Although the job descriptions say a doctor in the positions held by Hansen and Levitt “diagnoses, treats and helps prevent diseases and injuries that commonly occur in the general public,” the duties they can perform are limited, in Levitt’s case because of his troubled past.
“[Levitt] has limited patient care contact for family planning, STD screenings and diagnosis and treatment of infectious diseases, such as [tuberculosis],” Vigil said. “He does not prescribe or dispense narcotics.”
Hansen mainly consults and oversees clinical providers in the region and does not have direct patient care contact, Vigil said.
Levitt first tried to obtain a New Mexico medical license in February 2011, a little more than one year after Washington state had revoked his license for five years. An evaluation by the New Mexico Monitored Treatment Program, which conducts drug testing and provides support to doctors with substance abuse problems, recommended rejection of Levitt’s application, and the New Mexico Medical Board agreed.
“ ‘Only with extreme caution’ could MTP recommend a person with Dr. Levitt’s history being in an environment where drugs were easily accessible,” the program evaluators wrote.
At the time, Levitt was working as a test-driver for Mercedes-Benz and managed a home for men coming out of drug treatment.
In August 2012, Levitt reapplied, and the New Mexico Medical Board granted him a license.

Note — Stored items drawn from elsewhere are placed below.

(* ===== verification/LwipRbSim.v ===== *)
(** * The tree with packed words does what the tree with separate fields does

    [unpack] reads a tree of [LwipRbTree] as a tree of [RbTree]: the parent and the colour taken out of the word, 0 as the
    null pointer.  When addresses are multiples of 4, each operation of rb_tree.c, run on a well formed tree, is defined where the one of
    eprb_tree.c is and their results agree.  The two sources store in a different order and reload different fields;
    where that matters the proof uses that the memory holds a tree. *)
From S2P Require Import Prelude.
From S2P Require Import RbTree.
From S2P Require Import RbTreeProofs.
From S2P Require Import RbTreeInsert.
From S2P Require Import RbTreeErase.
From S2P Require Import RbTreeProps.
From S2P Require Import RbTreeLocal.
From S2P Require Import LwipRbTree.

Definition ptr_of (v : Z) : option Z := if v =? 0 then None else Some v.
Definition aligned (v : Z) : Prop := Z.land v 3 = 0.

Definition unpack_node (n : lw_node) : ep_rb_node :=
  mk_rb (rb_color n) (ptr_of (node_parent n)) (ptr_of (ln_right n)) (ptr_of (ln_left n)).
Definition unpack (p : lw_tree) : rb_tree := mk_rbt (unpack_node <$> ln_nodes p) (ptr_of (ln_root p)).

Record lw_wf (p : lw_tree) : Prop := {
  wf_key x n : ln_nodes p !! x = Some n → x ≠ 0 ∧ aligned x;
  wf_ptr x n d : ln_nodes p !! x = Some n → aligned (ln_child d n);
  wf_root : aligned (ln_root p)
}.

(** ** The words *)

Lemma aligned_bits v : aligned v → Z.testbit v 0 = false ∧ Z.testbit v 1 = false.
Proof.
  intros Hv. pose proof (f_equal (λ z, Z.testbit z 0) Hv) as H0. pose proof (f_equal (λ z, Z.testbit z 1) Hv) as H1.
  cbn beta in H0, H1. rewrite Z.land_spec, Z.bits_0, andb_comm in H0, H1. done.
Qed.

Lemma aligned_0 : aligned 0.
Proof. done. Qed.

Lemma word_mask w k : 0 <= k → Z.testbit (Z.land w (Z.lnot 3)) k = Z.testbit w k && (2 <=? k).
Proof.
  intros Hk. rewrite Z.land_spec, Z.lnot_spec by done. f_equal. destruct (Z.leb_spec 2 k).
  - rewrite (Z.bits_above_log2 3 k); [done|done|]. cbn. lia.
  - assert (k = 0 ∨ k = 1) as [-> | ->] by lia; done.
Qed.

Lemma mask3 k : 0 <= k → Z.testbit 3 k = negb (2 <=? k).
Proof. intros Hk. destruct (Z.leb_spec 2 k); [rewrite (Z.bits_above_log2 3 k); [done|done|]; cbn; lia|]. assert (k = 0 ∨ k = 1) as [-> | ->] by lia; done. Qed.
Lemma mask1 k : 0 <= k → Z.testbit 1 k = (k =? 0).
Proof. intros Hk. destruct (Z.eqb_spec k 0) as [->|]; [done|]. rewrite (Z.bits_above_log2 1 k); [done|done|]. cbn. lia. Qed.
Lemma mask_not1 k : 0 <= k → Z.testbit (Z.lnot 1) k = negb (k =? 0).
Proof. intros Hk. rewrite Z.lnot_spec, mask1 by done. done. Qed.

Lemma aligned_low v k : aligned v → 0 <= k → (2 <=? k) = false → Z.testbit v k = false.
Proof. intros [H0 H1]%aligned_bits Hk Hl%Z.leb_gt. assert (k = 0 ∨ k = 1) as [-> | ->] by lia; done. Qed.

Ltac word :=
  apply Z.bits_inj'; intros k Hk;
  repeat first [rewrite word_mask by done | rewrite Z.lor_spec | rewrite Z.land_spec | rewrite mask3 by done | rewrite mask1 by done | rewrite mask_not1 by done].

Lemma parent_set_parent w v : aligned v → Z.land (Z.lor (Z.land w 3) v) (Z.lnot 3) = v.
Proof.
  intros Hv. word. destruct (2 <=? k) eqn:E; cbn; [by rewrite !andb_false_r, andb_true_r|]. rewrite andb_false_r. symmetry. by apply aligned_low.
Qed.

Lemma color_set_parent w v : aligned v → Z.land (Z.lor (Z.land w 3) v) 1 = Z.land w 1.
Proof.
  intros Hv. word. destruct (Z.eqb_spec k 0) as [->|]; [|by rewrite !andb_false_r].
  rewrite (aligned_low v 0) by done. cbn. by rewrite !andb_true_r, orb_false_r.
Qed.

Lemma parent_set_bit w c : c = 0 ∨ c = 1 → Z.land (Z.lor (Z.land w (Z.lnot 1)) c) (Z.lnot 3) = Z.land w (Z.lnot 3).
Proof.
  intros Hc. word. destruct (2 <=? k) eqn:E; [|by rewrite !andb_false_r]. apply Z.leb_le in E.
  assert (Z.testbit c k = false) as -> by (destruct Hc as [-> | ->]; [apply Z.bits_0|rewrite mask1 by done; apply Z.eqb_neq; lia]).
  assert ((k =? 0) = false) as -> by (apply Z.eqb_neq; lia). cbn. by rewrite !andb_true_r, orb_false_r.
Qed.

Lemma color_set_bit w c : c = 0 ∨ c = 1 → Z.land (Z.lor (Z.land w (Z.lnot 1)) c) 1 = c.
Proof.
  intros Hc. word. destruct (Z.eqb_spec k 0) as [->|Hk0].
  - cbn. rewrite andb_false_r, andb_true_r. cbn. done.
  - rewrite andb_false_r. destruct Hc as [-> | ->]; [by rewrite Z.bits_0|]. rewrite mask1 by done. symmetry. by apply Z.eqb_neq.
Qed.

Lemma rb_set_red_eq n : rb_set_red n = rb_set_color 0 n.
Proof. unfold rb_set_red, rb_set_color. by rewrite Z.lor_0_r. Qed.

Lemma rb_set_black_eq n : rb_set_black n = rb_set_color 1 n.
Proof.
  unfold rb_set_black, rb_set_color. f_equal. word. destruct (k =? 0); cbn; [by rewrite !orb_true_r|by rewrite andb_true_r].
Qed.

Lemma rb_color_01 n : rb_color n = 0 ∨ rb_color n = 1.
Proof.
  unfold rb_color. pose proof (Z.land_ones (rb_parent_color n) 1 ltac:(lia)) as E. change (Z.ones 1) with 1 in E. rewrite E.
  change (2 ^ 1) with 2. pose proof (Z.mod_pos_bound (rb_parent_color n) 2 ltac:(lia)). lia.
Qed.

Lemma aligned_parent n : aligned (node_parent n).
Proof. unfold aligned, node_parent. word. rewrite Z.bits_0. destruct (2 <=? k); cbn; by rewrite ?andb_false_r. Qed.

(** ** Loads and stores *)

Lemma unpack_set_child d v n : unpack_node (ln_set_child d v n) = set_child d (ptr_of v) (unpack_node n).
Proof. by destruct d. Qed.
Lemma unpack_set_parent v n : aligned v → unpack_node (rb_set_parent v n) = set_parent (ptr_of v) (unpack_node n).
Proof. intros Hv. unfold unpack_node, node_parent, rb_color. cbn. by rewrite parent_set_parent, color_set_parent. Qed.
Lemma unpack_set_color c n : c = 0 ∨ c = 1 → unpack_node (rb_set_color c n) = set_color c (unpack_node n).
Proof. intros Hc. unfold unpack_node, node_parent, rb_color. cbn. by rewrite parent_set_bit, color_set_bit. Qed.

Lemma unpack_get {A B} (f : ep_rb_node → A) (g : lw_node → B) (h : B → A) p x : (∀ n, f (unpack_node n) = h (g n)) →
  rb_get f (unpack p) x = h <$> ln_get g p x.
Proof. intros Hf. unfold rb_get, ln_get. cbn. rewrite lookup_fmap. destruct (ln_nodes p !! x) as [n|]; cbn; [by rewrite Hf|done]. Qed.

Lemma unpack_upd f g p x : (∀ n, unpack_node (g n) = f (unpack_node n)) → rb_upd f (unpack p) x = unpack <$> ln_upd g p x.
Proof.
  intros Hf. unfold rb_upd, ln_upd. cbn. rewrite lookup_fmap. destruct (ln_nodes p !! x) as [n|]; cbn; [|done].
  unfold unpack. cbn. by rewrite fmap_insert, Hf.
Qed.

Lemma unpack_child d n : child d (unpack_node n) = ptr_of (ln_child d n).
Proof. by destruct d. Qed.

(** Stores that keep the memory well formed. *)
Definition keeps (g : lw_node → lw_node) : Prop := ∀ n d, aligned (ln_child d n) → aligned (ln_child d (g n)).

Lemma keeps_word f : keeps (λ n, set_word (f n) n).
Proof. by intros n []. Qed.
Lemma keeps_child d v : aligned v → keeps (ln_set_child d v).
Proof. intros Hv n d'. by destruct d, d'. Qed.

Lemma wf_upd g p x p' : keeps g → lw_wf p → ln_upd g p x = Some p' → lw_wf p'.
Proof.
  intros Hg [Hk Hp Hr]. unfold ln_upd. destruct (ln_nodes p !! x) as [n|] eqn:Hx; [|done]. intros [= <-]. split; cbn; [| |done].
  - intros y m. destruct (decide (y = x)) as [->|Hne]; [intros _; by eapply Hk|]. rewrite lookup_insert_ne by done. apply Hk.
  - intros y m d. destruct (decide (y = x)) as [->|Hne]; [|rewrite lookup_insert_ne by done; apply Hp].
    rewrite lookup_insert_eq. intros [= <-]. apply Hg. by eapply Hp.
Qed.

Lemma wf_set_root p v : lw_wf p → aligned v → lw_wf (ln_set_root v p).
Proof. intros [Hk Hp Hr] Hv. by split. Qed.

(** [psim s p]: the packed memory [p] reads as [s]. *)
Definition psim (s : rb_tree) (p : lw_tree) : Prop := s = unpack p ∧ lw_wf p.
Definition psimx {A B} (R : A → B → Prop) (a : rb_tree * A) (b : lw_tree * B) : Prop := psim a.1 b.1 ∧ R a.2 b.2.
(** A pointer that may be null, and one that is not. *)
Definition pval (o : option Z) (v : Z) : Prop := o = ptr_of v ∧ aligned v.
Definition addr (x v : Z) : Prop := x = v ∧ v ≠ 0 ∧ aligned v.

Lemma pval_some x v : pval (Some x) v → addr x v.
Proof. intros [Ho Hv]. unfold ptr_of in Ho. destruct (Z.eqb_spec v 0); [done|]. injection Ho as ->. done. Qed.
Lemma pval_none v : pval None v → v = 0.
Proof. intros [Ho Hv]. unfold ptr_of in Ho. by destruct (Z.eqb_spec v 0). Qed.
Lemma addr_pval x v : addr x v → pval (Some x) v.
Proof. intros (-> & Hv & Ha). split; [|done]. unfold ptr_of. by destruct (Z.eqb_spec v 0). Qed.
Lemma pval_0 : pval None 0.
Proof. done. Qed.

(** The pointers in a well formed memory. *)
Lemma ptr_of_inj v w : ptr_of v = ptr_of w → v = w.
Proof. unfold ptr_of. destruct (Z.eqb_spec v 0), (Z.eqb_spec w 0); congruence. Qed.
Lemma pval_eqb o v o' v' : pval o v → pval o' v' → (v =? v') = bool_decide (o = o').
Proof.
  intros [-> _] [-> _]. destruct (Z.eqb_spec v v') as [->|Hne]; [by rewrite bool_decide_true|].
  rewrite bool_decide_false; [done|]. by intros ?%ptr_of_inj.
Qed.

Lemma sim_child d s p x : psim s p → orel pval (rb_get (child d) s x) (ln_get (ln_child d) p x).
Proof.
  intros [-> Hwf] o. rewrite (unpack_get _ (ln_child d) ptr_of) by apply unpack_child. unfold ln_get.
  destruct (ln_nodes p !! x) as [n|] eqn:Hx; [|done]. intros [= <-]. eexists. split; [done|]. split; [done|]. by eapply wf_ptr.
Qed.
Lemma sim_left s p x : psim s p → orel pval (rb_get rb_left s x) (ln_get ln_left p x).
Proof. apply (sim_child L). Qed.
Lemma sim_right s p x : psim s p → orel pval (rb_get rb_right s x) (ln_get ln_right p x).
Proof. apply (sim_child R). Qed.
Lemma sim_parent s p x : psim s p → orel pval (rb_get rb_parent s x) (ln_get node_parent p x).
Proof.
  intros [-> Hwf] o. rewrite (unpack_get _ node_parent ptr_of) by done. unfold ln_get.
  destruct (ln_nodes p !! x) as [n|] eqn:Hx; [|done]. intros [= <-]. eexists. split; [done|]. split; [done|]. apply aligned_parent.
Qed.
Definition bitval (c c' : Z) : Prop := c = c' ∧ (c' = 0 ∨ c' = 1).
Lemma sim_color s p x : psim s p → orel bitval (rb_get color s x) (ln_get rb_color p x).
Proof.
  intros [-> Hwf] o. rewrite (unpack_get _ rb_color id) by done. unfold ln_get.
  destruct (ln_nodes p !! x) as [n|] eqn:Hx; [|done]. intros [= <-]. eexists. split; [done|]. split; [done|]. apply rb_color_01.
Qed.

Lemma sim_upd f g s p x : keeps g → (∀ n, unpack_node (g n) = f (unpack_node n)) → psim s p → orel psim (rb_upd f s x) (ln_upd g p x).
Proof.
  intros Hg Hf [-> Hwf] s'. rewrite (unpack_upd f g) by done. destruct (ln_upd g p x) as [p'|] eqn:E; [|done]. intros [= <-].
  eexists. split; [done|]. split; [done|]. by eapply wf_upd.
Qed.

Lemma sim_set_child d s p x o v : pval o v → psim s p → orel psim (rb_upd (set_child d o) s x) (ln_upd (ln_set_child d v) p x).
Proof. intros [-> Hv]. apply sim_upd; [by apply keeps_child|]. apply unpack_set_child. Qed.
Lemma sim_set_parent s p x o v : pval o v → psim s p → orel psim (rb_upd (set_parent o) s x) (ln_upd (rb_set_parent v) p x).
Proof. intros [-> Hv]. apply sim_upd; [apply (keeps_word (λ n, _))|]. intros n. by apply unpack_set_parent. Qed.
Lemma sim_set_color s p x c c' : bitval c c' → psim s p → orel psim (rb_upd (set_color c) s x) (ln_upd (rb_set_color c') p x).
Proof. intros [-> Hc]. apply sim_upd; [apply (keeps_word (λ n, _))|]. intros n. by apply unpack_set_color. Qed.
Lemma sim_red s p x : psim s p → orel psim (rb_upd (set_color EP_RB_RED) s x) (ln_upd rb_set_red p x).
Proof. apply sim_upd; [apply (keeps_word (λ n, _))|]. intros n. rewrite rb_set_red_eq. apply unpack_set_color. by left. Qed.
Lemma sim_black s p x : psim s p → orel psim (rb_upd (set_color EP_RB_BLACK) s x) (ln_upd rb_set_black p x).
Proof. apply sim_upd; [apply (keeps_word (λ n, _))|]. intros n. rewrite rb_set_black_eq. apply unpack_set_color. by right. Qed.

Create HintDb psim.
#[export] Hint Resolve sim_child sim_left sim_right sim_parent sim_color sim_set_child sim_set_parent sim_set_color sim_red sim_black
  orel_none orel_ret addr_pval pval_0 : psim.

(** Both sides load or store the same. *)
Ltac both := eapply orel_bind; [solve [eauto with psim]|].
(** A null test, and the address when it fails. *)
Ltac null o :=
  lazymatch goal with H : pval o ?v |- _ =>
    destruct o as [?|];
    [ apply pval_some in H as (-> & ? & ?); first [rewrite (proj2 (Z.eqb_neq v 0)) by done | idtac]
    | apply pval_none in H as ->; try apply orel_none; cbn [Z.eqb] ]
  end.

Lemma sim_replace d s p par par' old v v' : psim s p → pval par par' → addr old old → pval v v' →
  orel psim (replace_in_parent d s par old v) (ln_replace d p par' old v').
Proof.
  intros Hs Hpar Ho Hv. unfold replace_in_parent, ln_replace. null par.
  - both. intros c c' Hc. rewrite (pval_eqb c c' (Some old) old) by (done || by apply addr_pval). eauto with psim.
  - apply orel_ret. destruct Hs as [-> Hwf], Hv as [-> Hv]. split; [done|]. by apply wf_set_root.
Qed.

(** ** Memories that hold a tree *)

Definition linked (l : list Z) (s : rb_tree) : Prop := ∃ t, holds s t ∧ inorder t = l.

Lemma linked_at d l s x : linked l s → x ∈ l → ∃ k c a b, holds s (fill k (T' d c a x b)) ∧ inorder (fill k (T' d c a x b)) = l.
Proof.
  intros (t & Hh & <-) Hx. destruct (tree_path t x Hx) as (k & c & a & b & ->). destruct (T_T' d c a x b) as (a' & b' & E). rewrite E in *. eauto 6.
Qed.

Two months later, he was head of a regional office of the state Health Department. In the months between his first application for licensure in New Mexico and his second, Levitt completed continuing medical education programs and was successful in the state’s Monitored Treatment Program without relapse, according to Debbie Dieterich, investigations and compliance manager with the New Mexico Medical Board.
“The board’s mission is to aid in the rehabilitation of its licensees so they can safely practice medicine in our underserved state,” Dieterich said.
As conditions of their licenses, both Levitt and Hansen are subject to periodic drug tests. Any violation would constitute grounds for disciplinary action against their licenses. Both doctors have abided by the terms of their employment by avoiding drugs and alcohol, Dieterich said.
The federal exemptions granted to them only apply as long as they hold their current jobs, and only in the specified New Mexico counties.
New Mexico Human Services Department spokesman Matt Kennicott said the department’s role in getting the doctors’ federal billing privileges restored is not analogous to its actions that halted funding to New Mexico behavioral health providers and redirected those funds to Arizona firms.
“This is very different than committing Medicaid fraud and what the [behavioral health] agencies did,” Kennicott said.
James Kerlin, who spent 25 years as the chief executive officer of The Counseling Center of Alamogordo before it closed in the aftermath of the state’s action, disagrees. He contends the Human Services Department deprived behavioral health providers of livelihoods based on mere suspicion of fraud, but provided careers to doctors proven to have committed crimes.
“It surprises me that they had no trouble finding replacements for a fairly decent-sized group of organizations, but they couldn’t find alternatives to a couple of doctors. Come on, that seems a little far-fetched to me,” Kerlin said.
“If they’re concerned enough about the treatment the citizens are going to get to close 85 percent of the system’s behavioral health providers, they certainly should be concerned about doctors who have been found guilty in the past.”